Parameter Type Default Description
cache.rollout_p float 0.1 Top-p ratio for attention rollout selection.
cache.current_k int 32 Number of tokens to update in masked tokens.
cache.sigma float 10.0 Sigma for certainty density calculation.
cache.inflate_w int 4 Window size for mask inflation.

Example Usage

# Test d2Cache on MBPP with Dream-v0-Base-7B, run:
# certainty prior guided decoding is enabled by default when using d2Cache
accelerate launch \
    --num_machines 1 \
    --num_processes 4 \
    eval.py \
    dataset.name=humaneval_instruct \
    batch_size=1 \
    seed=1234 \
    attn_implementation=eager \
    cache=d2cache \
    cache.rollout_p=0.1 \
    cache.current_k=32 \
    cache.sigma=10 \
    generation=vanilla \
    model=llada-inst

When using parallel decoding, please disable certainty prior decoding explicitly, and set inflate_w to a proper value.

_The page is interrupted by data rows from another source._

(** The rectangles of a layout, by the geometry and the offsets of its plan. *)
Lemma placed_rects_spec monitors primary c policy layout : 0 <= primary -> Forall dimensions_typed monitors ->
  place_monitors monitors primary c policy = Ok layout ->
  exists geo offsets placed, geometries monitors c = Ok geo /\ walk_inv geo (Z.to_nat primary) placed []
  /\ length offsets = length geo
  /\ (forall i p, placed !! i = Some (Some p) -> offsets !! i = Some p)
  /\ (forall i o, offsets !! i = Some o -> in_signed 32 o.1 /\ in_signed 32 o.2
        /\ (placed !! i = Some None -> fallback (at_ geo (Z.to_nat primary)) (at_ geo i) None = Ok o))
  /\ placed_rects layout = zip_with (rect_at (placed_translation layout)) geo offsets
  /\ is_hull (placed_rects layout) (placed_bounds layout)
  /\ match policy with
     | PreserveSigned => dx (placed_translation layout) = 0 /\ dy (placed_translation layout) = 0
     | TranslateToNonNegative =>
       0 <= dx (placed_translation layout) /\ 0 <= dy (placed_translation layout)
       /\ 0 <= clb_x (placed_bounds layout) /\ 0 <= clb_y (placed_bounds layout)
       /\ (dx (placed_translation layout) = 0 \/ clb_x (placed_bounds layout) = 0)
       /\ (dy (placed_translation layout) = 0 \/ clb_y (placed_bounds layout) = 0)
     end.
Proof.
  intros Hprimary Htyped Hplaced.
  destruct (placed_layout _ _ _ _ _ Hprimary Hplaced) as (geo & offsets & Hgeo & Hplan & Hlen & Hok & Hpol).
  destruct (plan_spec _ _ _ _ Hprimary Hplan) as (geo' & placed & Hgeo' & Hinv & Hlo & Hkeep & Hoff).
  assert (geo' = geo) as -> by congruence. pose proof (geometries_Ok _ _ _ Hgeo) as Hg.
  set (k := Z.to_nat primary) in *.
  assert (Forall rect_typed (zip_with (rect_at (mkTranslation 0 0)) geo offsets)) as Hty.
  { apply Forall_lookup. intros i r Hi. apply lookup_zip_with_Some in Hi as (g & o & -> & Hgi & Hoi).
    destruct (Forall2_lookup_r _ _ _ _ _ Hg Hgi) as (m & Hm & rect & _ & ->). rewrite Forall_lookup in Htyped.
    destruct (Htyped i m Hm) as [Hw Hh]. destruct (Hoff i o Hoi) as (Hx & Hy & _).
    unfold rect_typed, rect_at, geometry, monitor_desktop_footprint, desktop_footprint. cbn. rewrite !Z.add_0_r.
    split; [done|]. split; [done|]. by destruct c, (mon_rotation (rmon_monitor m)). }
  destruct (origin_policy_spec _ _ _ Hty Hok Hpol) as (Hrects & Hhull & Hpolicy). cbv zeta in *.
  set (t := placed_translation layout) in *.
  assert (placed_rects layout = zip_with (rect_at t) geo offsets) as Er.
  { rewrite Hrects. clear. revert offsets. induction geo as [|g geo IH]; intros [|o offsets]; try done. cbn. rewrite IH. f_equal.
    unfold shift_rect, rect_at. cbn. f_equal; lia. }
  exists geo, offsets, placed. by rewrite Er in *.
Qed.

(** Their sizes are the footprints. *)
Definition rect_size (r : LayoutRect) : Z * Z := (clr_width r, clr_height r).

# d2Cache is also compatible with semi-ar decoding and parallel decoding, run:
# explicitly set generation.sigma to 0 to disable certainty prior guided decoding
accelerate launch \
    --num_machines 1 \
    --num_processes 1 \
    eval.py \
    dataset.name=humaneval_instruct \
    batch_size=1 \
    seed=1234 \
    attn_implementation=eager \
    cache=d2cache \
    cache.rollour_p=0.1 \
    cache.current_k=32 \
    cache.sigma=10 \
    cache.inflate_w=4 \
    generation.sigma=0

Note

The attn_implementation parameter should be set to eager to obtain attention weights required by d2Cache.